─── Material for this task ───

(* ===== verification/StarknetTypes.v ===== *)
(** * The data the storage keeps

    The types that [crates/papyrus_storage/src/serialization/serializers.rs]
    lists with their fields (structs and enums of the Starknet API and of the
    storage itself). A tuple struct of one field is its field; an enum variant
    [Enum::Variant] is [Enum_Variant], a field [Struct.field] is
    [Struct_field]. Field elements, hashes, addresses and machine integers are
    integers, strings are their UTF-8 bytes. *)

From stdpp Require Import base gmap list strings fin_maps.
From Stdlib Require Import ZArith Lia.
From S2P Require Import Prelude.

(** A [String]: the bytes of its UTF-8 encoding. *)
Abbreviation rstring := (list Z) (only parsing).

(** ** Storage bookkeeping *)

(** [mmap_file::LocationInFile]. *)
Record LocationInFile : Type := mkLocationInFile {
  LocationInFile_offset : Z;
  LocationInFile_len : Z
}.

#[global] Instance LocationInFile_eq_dec : EqDecision LocationInFile.
Proof. solve_decision. Defined.

Inductive MarkerKind : Type :=
| MarkerKind_Header
| MarkerKind_Body
| MarkerKind_Event
| MarkerKind_State
| MarkerKind_Class
| MarkerKind_CompiledClass
| MarkerKind_BaseLayerBlock.

#[global] Instance MarkerKind_eq_dec : EqDecision MarkerKind.
Proof. solve_decision. Defined.
#[global] Instance MarkerKind_countable : Countable MarkerKind.
Proof.
  refine (inj_countable' (fun x => match x with | MarkerKind_Header => 0%nat | MarkerKind_Body => 1%nat | MarkerKind_Event => 2%nat | MarkerKind_State => 3%nat | MarkerKind_Class => 4%nat | MarkerKind_CompiledClass => 5%nat | MarkerKind_BaseLayerBlock => 6%nat end)
            (fun n => match n with | 0%nat => MarkerKind_Header | 1%nat => MarkerKind_Body | 2%nat => MarkerKind_Event | 3%nat => MarkerKind_State | 4%nat => MarkerKind_Class | 5%nat => MarkerKind_CompiledClass | _ => MarkerKind_BaseLayerBlock end) _); by intros [].
Defined.

Inductive OffsetKind : Type :=
| OffsetKind_ThinStateDiff
| OffsetKind_ContractClass
| OffsetKind_Casm
| OffsetKind_DeprecatedContractClass
| OffsetKind_TransactionOutput
| OffsetKind_Transaction.

#[global] Instance OffsetKind_eq_dec : EqDecision OffsetKind.
Proof. solve_decision. Defined.
#[global] Instance OffsetKind_countable : Countable OffsetKind.
Proof.
  refine (inj_countable' (fun x => match x with | OffsetKind_ThinStateDiff => 0%nat | OffsetKind_ContractClass => 1%nat | OffsetKind_Casm => 2%nat | OffsetKind_DeprecatedContractClass => 3%nat | OffsetKind_TransactionOutput => 4%nat | OffsetKind_Transaction => 5%nat end)
            (fun n => match n with | 0%nat => OffsetKind_ThinStateDiff | 1%nat => OffsetKind_ContractClass | 2%nat => OffsetKind_Casm | 3%nat => OffsetKind_DeprecatedContractClass | 4%nat => OffsetKind_TransactionOutput | _ => OffsetKind_Transaction end) _); by intros [].
Defined.

(** ** Blocks, transactions and their outputs *)

Abbreviation AccountDeploymentData := (list Z) (only parsing).
Abbreviation BlockHash := Z (only parsing).
Abbreviation BlockTimestamp := Z (only parsing).
Abbreviation EventCommitment := Z (only parsing).
Abbreviation GasPrice := Z (only parsing).

Record GasPricePerToken : Type := mkGasPricePerToken {
  GasPricePerToken_price_in_fri : GasPrice;
  GasPricePerToken_price_in_wei : GasPrice
}.
Abbreviation GlobalRoot := Z (only parsing).

Inductive L1DataAvailabilityMode : Type :=
| L1DataAvailabilityMode_Calldata
| L1DataAvailabilityMode_Blob.
Abbreviation ReceiptCommitment := Z (only parsing).
Abbreviation SequencerContractAddress := Z (only parsing).
Abbreviation PoseidonHash := Z (only parsing).
Abbreviation StateDiffCommitment := Z (only parsing).
Abbreviation TransactionCommitment := Z (only parsing).

Record StorageBlockHeader : Type := mkStorageBlockHeader {
  StorageBlockHeader_block_hash : BlockHash;
  StorageBlockHeader_parent_hash : BlockHash;
  StorageBlockHeader_block_number : Z;
  StorageBlockHeader_l1_gas_price : GasPricePerToken;
  StorageBlockHeader_l1_data_gas_price : GasPricePerToken;
  StorageBlockHeader_state_root : GlobalRoot;
  StorageBlockHeader_sequencer : SequencerContractAddress;
  StorageBlockHeader_timestamp : BlockTimestamp;
  StorageBlockHeader_l1_da_mode : L1DataAvailabilityMode;
  StorageBlockHeader_state_diff_commitment : option StateDiffCommitment;
  StorageBlockHeader_transaction_commitment : option TransactionCommitment;
  StorageBlockHeader_event_commitment : option EventCommitment;
  StorageBlockHeader_receipt_commitment : option ReceiptCommitment;
  StorageBlockHeader_state_diff_length : option Z;
  StorageBlockHeader_n_transactions : Z;
  StorageBlockHeader_n_events : Z
}.

Record Signature : Type := mkSignature {
  Signature_r : Z;
  Signature_s : Z
}.
Abbreviation BlockSignature := Signature (only parsing).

───

» **Assignment**
Every line from the one containing "GasPricePerToken_price_in_fri : GasPrice;" through the last line of the entries must be written out verbatim, and no other line.

» **Your solution**
  GasPricePerToken_price_in_fri : GasPrice;
  GasPricePerToken_price_in_wei : GasPrice
}.
Abbreviation GlobalRoot := Z (only parsing).

Inductive L1DataAvailabilityMode : Type :=
| L1DataAvailabilityMode_Calldata
| L1DataAvailabilityMode_Blob.
Abbreviation ReceiptCommitment := Z (only parsing).
Abbreviation SequencerContractAddress := Z (only parsing).
Abbreviation PoseidonHash := Z (only parsing).
Abbreviation StateDiffCommitment := Z (only parsing).
Abbreviation TransactionCommitment := Z (only parsing).

Record StorageBlockHeader : Type := mkStorageBlockHeader {
  StorageBlockHeader_block_hash : BlockHash;
  StorageBlockHeader_parent_hash : BlockHash;
  StorageBlockHeader_block_number : Z;
  StorageBlockHeader_l1_gas_price : GasPricePerToken;
  StorageBlockHeader_l1_data_gas_price : GasPricePerToken;
  StorageBlockHeader_state_root : GlobalRoot;
  StorageBlockHeader_sequencer : SequencerContractAddress;
  StorageBlockHeader_timestamp : BlockTimestamp;
  StorageBlockHeader_l1_da_mode : L1DataAvailabilityMode;
  StorageBlockHeader_state_diff_commitment : option StateDiffCommitment;
  StorageBlockHeader_transaction_commitment : option TransactionCommitment;
  StorageBlockHeader_event_commitment : option EventCommitment;
  StorageBlockHeader_receipt_commitment : option ReceiptCommitment;
  StorageBlockHeader_state_diff_length : option Z;
  StorageBlockHeader_n_transactions : Z;
  StorageBlockHeader_n_events : Z
}.

Record Signature : Type := mkSignature {
  Signature_r : Z;
  Signature_s : Z
}.
Abbreviation BlockSignature := Signature (only parsing).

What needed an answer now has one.